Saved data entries
(** X12.  A requested number that is not positive is not rejected: with
    zero the result is empty whatever the model answers, and with a
    negative number the parsed list loses that many records at its end
    before validation. *)
Theorem generate_with_nonpositive_count (self : LLMService) (topic : text)
  (num_questions : Z) (raw : text) :
  num_questions <= 0 ->
  generate_content self (build_prompt topic num_questions) = inr raw ->
  exists qs,
    generate_quiz_questions self topic num_questions = inr qs /\
    (num_questions = 0 -> qs = []) /\
    (forall js parsed,
        num_questions < 0 ->
        Re.search json_array_re raw = Some js ->
        Json.loads (Re.sub trailing_comma_re (str "]") js)
          = inr (PyList parsed) ->
        qs = filter accepted
               (firstn (Z.to_nat (Z.of_nat (length parsed) + num_questions))
                  parsed)).
Proof.
  intros Hn Hm. exists (questions_of_text raw num_questions).
  split; [now apply generate_on_text|].
  split.
  - intros ->. unfold questions_of_text.
    destruct (Re.search json_array_re raw) as [js|]; [|reflexivity].
    destruct (Json.loads _) as [e|v]; [reflexivity|].
    destruct v; try reflexivity.
    rewrite validate_questions_filter, trim_questions_firstn by lia.
    reflexivity.
  - intros js parsed Hneg Hs Hl. unfold questions_of_text. rewrite Hs, Hl.
    rewrite validate_questions_filter. f_equal.
    unfold trim_questions, slice_to.
    replace (Z.of_nat (length parsed) =? num_questions) with false
      by (symmetry; apply Z.eqb_neq; lia).
    replace (Z.of_nat (length parsed) >? num_questions) with true
      by (symmetry; rewrite Z.gtb_ltb; apply Z.ltb_lt; lia).
    replace (0 <=? num_questions) with false
      by (symmetry; apply Z.leb_gt; lia).
    reflexivity.
Qed.

Lemma generate_with_nonpositive_count_witness :
  exists qs,
    generate_quiz_questions (fixed_model three_records_response)
      (str "topic") (-1) = inr qs /\
    (-1 = 0 -> qs = []) /\
    (forall js parsed,
        -1 < 0 ->
        Re.search json_array_re three_records_response = Some js ->
        Json.loads (Re.sub trailing_comma_re (str "]") js)
          = inr (PyList parsed) ->
        qs = filter accepted
               (firstn (Z.to_nat (Z.of_nat (length parsed) + -1)) parsed)).
Proof.
  apply (generate_with_nonpositive_count (fixed_model three_records_response)
           (str "topic") (-1) three_records_response).
  - lia.
  - reflexivity.
Defined.

End ProviderEdges.

(** ** Text around the match *)

Section SurroundingText.
Import Py Re.

Variable post : text.

Lemma proper_suffix_cons (x : char) (t : text) :
  proper_suffix (x :: t) post -> proper_suffix t post.
Proof.
  intros (u & Hu & ->). exists (u ++ [x]). split.
  - destruct u; discriminate.
  - now rewrite <- app_assoc.
Qed.

Lemma proper_suffix_length (t : text) :
  proper_suffix t post -> (length t < length post)%nat.
Proof.
  intros (u & Hu & ->). rewrite length_app.
  destruct u; [contradiction|]. simpl. lia.
Qed.

Lemma proper_suffix_In (x : char) (t : text) :
  proper_suffix (x :: t) post -> In x post.
Proof. intros (u & _ & ->). apply in_or_app. right. now left. Qed.

Lemma proper_suffix_tail (x : char) (p : text) :
  post = x :: p -> proper_suffix p post.
Proof. intros ->. exists [x]. split; [discriminate|reflexivity]. Qed.

Lemma rmatch_fails (r : regex) :
  forall s k, (forall t, k t = None) -> rmatch r s k = None.
Proof.
  induction r as [c| | |r1 IH1 r2 IH2|r1 IH1]; intros s k Hk; simpl.
  - destruct s as [|x s']; [reflexivity|]. destruct (N.eqb x c); auto.
  - destruct s as [|x s']; auto.
  - destruct s as [|x s']; [reflexivity|]. destruct (is_space x); auto.
  - apply IH1. intros t. now apply IH2.
  - generalize (length s) as n. intros n. revert s.
    induction n as [|n IHn]; intros s; simpl; [apply Hk|].
    rewrite IH1; [apply Hk|].
    intros t. destruct (Nat.ltb _ _); [apply IHn|reflexivity].
Qed.

(** The loop of a star, on an input that ends inside [post]. *)
Lemma star_loop_inside body k' :
  (forall K K', agree_up_to post K K' ->
                agree_up_to post (fun s => body s K) (fun s => body s K')) ->
  (forall t', proper_suffix t' post -> k' t' = None) ->
  forall n t', proper_suffix t' post -> star_loop body k' n t' = None.
Proof.
  intros Hbody Hk' n. induction n as [|n IHn]; intros t' Ht; simpl.
  - now apply Hk'.
  - assert (Hag : agree_up_to post (fun _ => None)
                    (fun s' => if Nat.ltb (length s') (length t')
                               then star_loop body k' n s' else None)).
    { split.
      - intros t. apply proper_suffix_length in Ht.
        replace (Nat.ltb (length (t ++ post)) (length t')) with false;
          [reflexivity|].
        symmetry. apply Nat.ltb_ge. rewrite length_app. lia.
      - intros t'' Ht''. destruct (Nat.ltb _ _); [now apply IHn|reflexivity]. }
    apply Hbody in Hag. destruct Hag as [_ Hin].
    rewrite (Hin t' Ht). now apply Hk'.
Qed.

(** The loop of a star, on an input that has all of [post] behind it. *)
Lemma star_loop_before body k k' :
  (forall K K', agree_up_to post K K' ->
                agree_up_to post (fun s => body s K) (fun s => body s K')) ->
  (forall s K, (forall t, K t = None) -> body s K = None) ->
  agree_up_to post k k' ->
  forall m n s,
    (length s <= m)%nat -> (length (s ++ post) <= n)%nat ->
    star_loop body k' n (s ++ post) = extend post (star_loop body k m s).
Proof.
  intros Hbody Hfail [Hk Hk'] m.
  induction m as [|m IHm]; intros n s Hm Hn.
  - destruct s; [|simpl in Hm; lia]. cbn [app star_loop].
    destruct n as [|n]; cbn [star_loop]; [apply (Hk [])|].
    assert (Hag : agree_up_to post (fun _ => None)
                    (fun s' => if Nat.ltb (length s') (length post)
                               then star_loop body k' n s' else None)).
    { split.
      - intros t.
        replace (Nat.ltb (length (t ++ post)) (length post)) with false;
          [reflexivity|].
        symmetry. apply Nat.ltb_ge. rewrite length_app. lia.
      - intros t'' Ht''. destruct (Nat.ltb _ _); [|reflexivity].
        now apply star_loop_inside. }
    apply Hbody in Hag. destruct Hag as [Hbefore _].
    specialize (Hbefore []). cbn [app] in Hbefore. rewrite Hbefore.
    rewrite Hfail by reflexivity. cbn [extend option_map]. apply (Hk []).
  - destruct n as [|n].
    { assert (s = [] /\ post = []) as [-> Hp].
      { rewrite length_app in Hn.
        destruct s; [|simpl in Hn; lia].
        split; [reflexivity|]. destruct post; [reflexivity|simpl in Hn; lia]. }
      cbn [app star_loop]. rewrite Hfail.
      - apply (Hk []).
      - intros t. reflexivity. }
    cbn [star_loop].
    assert (Hag : agree_up_to post
                    (fun s' => if Nat.ltb (length s') (length s)
                               then star_loop body k m s' else None)
                    (fun s' => if Nat.ltb (length s') (length (s ++ post))
                               then star_loop body k' n s' else None)).
    { split.
      - intros t. rewrite !length_app.
        destruct (Nat.ltb (length t) (length s)) eqn:L.
        + apply Nat.ltb_lt in L.
          replace (Nat.ltb (length t + length post)
                     (length s + length post)) with true
            by (symmetry; apply Nat.ltb_lt; lia).
          apply IHm; [lia|]. rewrite length_app in *. lia.
        + apply Nat.ltb_ge in L.
          replace (Nat.ltb (length t + length post)
                     (length s + length post)) with false
            by (symmetry; apply Nat.ltb_ge; lia).
          reflexivity.
      - intros t'' Ht''. destruct (Nat.ltb _ _); [|reflexivity].
        now apply star_loop_inside. }
    apply Hbody in Hag. destruct Hag as [Hbefore _].
    rewrite (Hbefore s).
    destruct (body s _) as [rest|]; [reflexivity|]. apply Hk.
Qed.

Task to complete>
The lines above from the one containing "(firstn (Z.to_nat (Z.of_nat (length parsed) + -1))" through the one containing "(** ** Text around the match *)" are to be set down exactly, and no others.

Reply>
               (firstn (Z.to_nat (Z.of_nat (length parsed) + -1)) parsed)).
Proof.
  apply (generate_with_nonpositive_count (fixed_model three_records_response)
           (str "topic") (-1) three_records_response).
  - lia.
  - reflexivity.
Defined.

End ProviderEdges.

(** ** Text around the match *)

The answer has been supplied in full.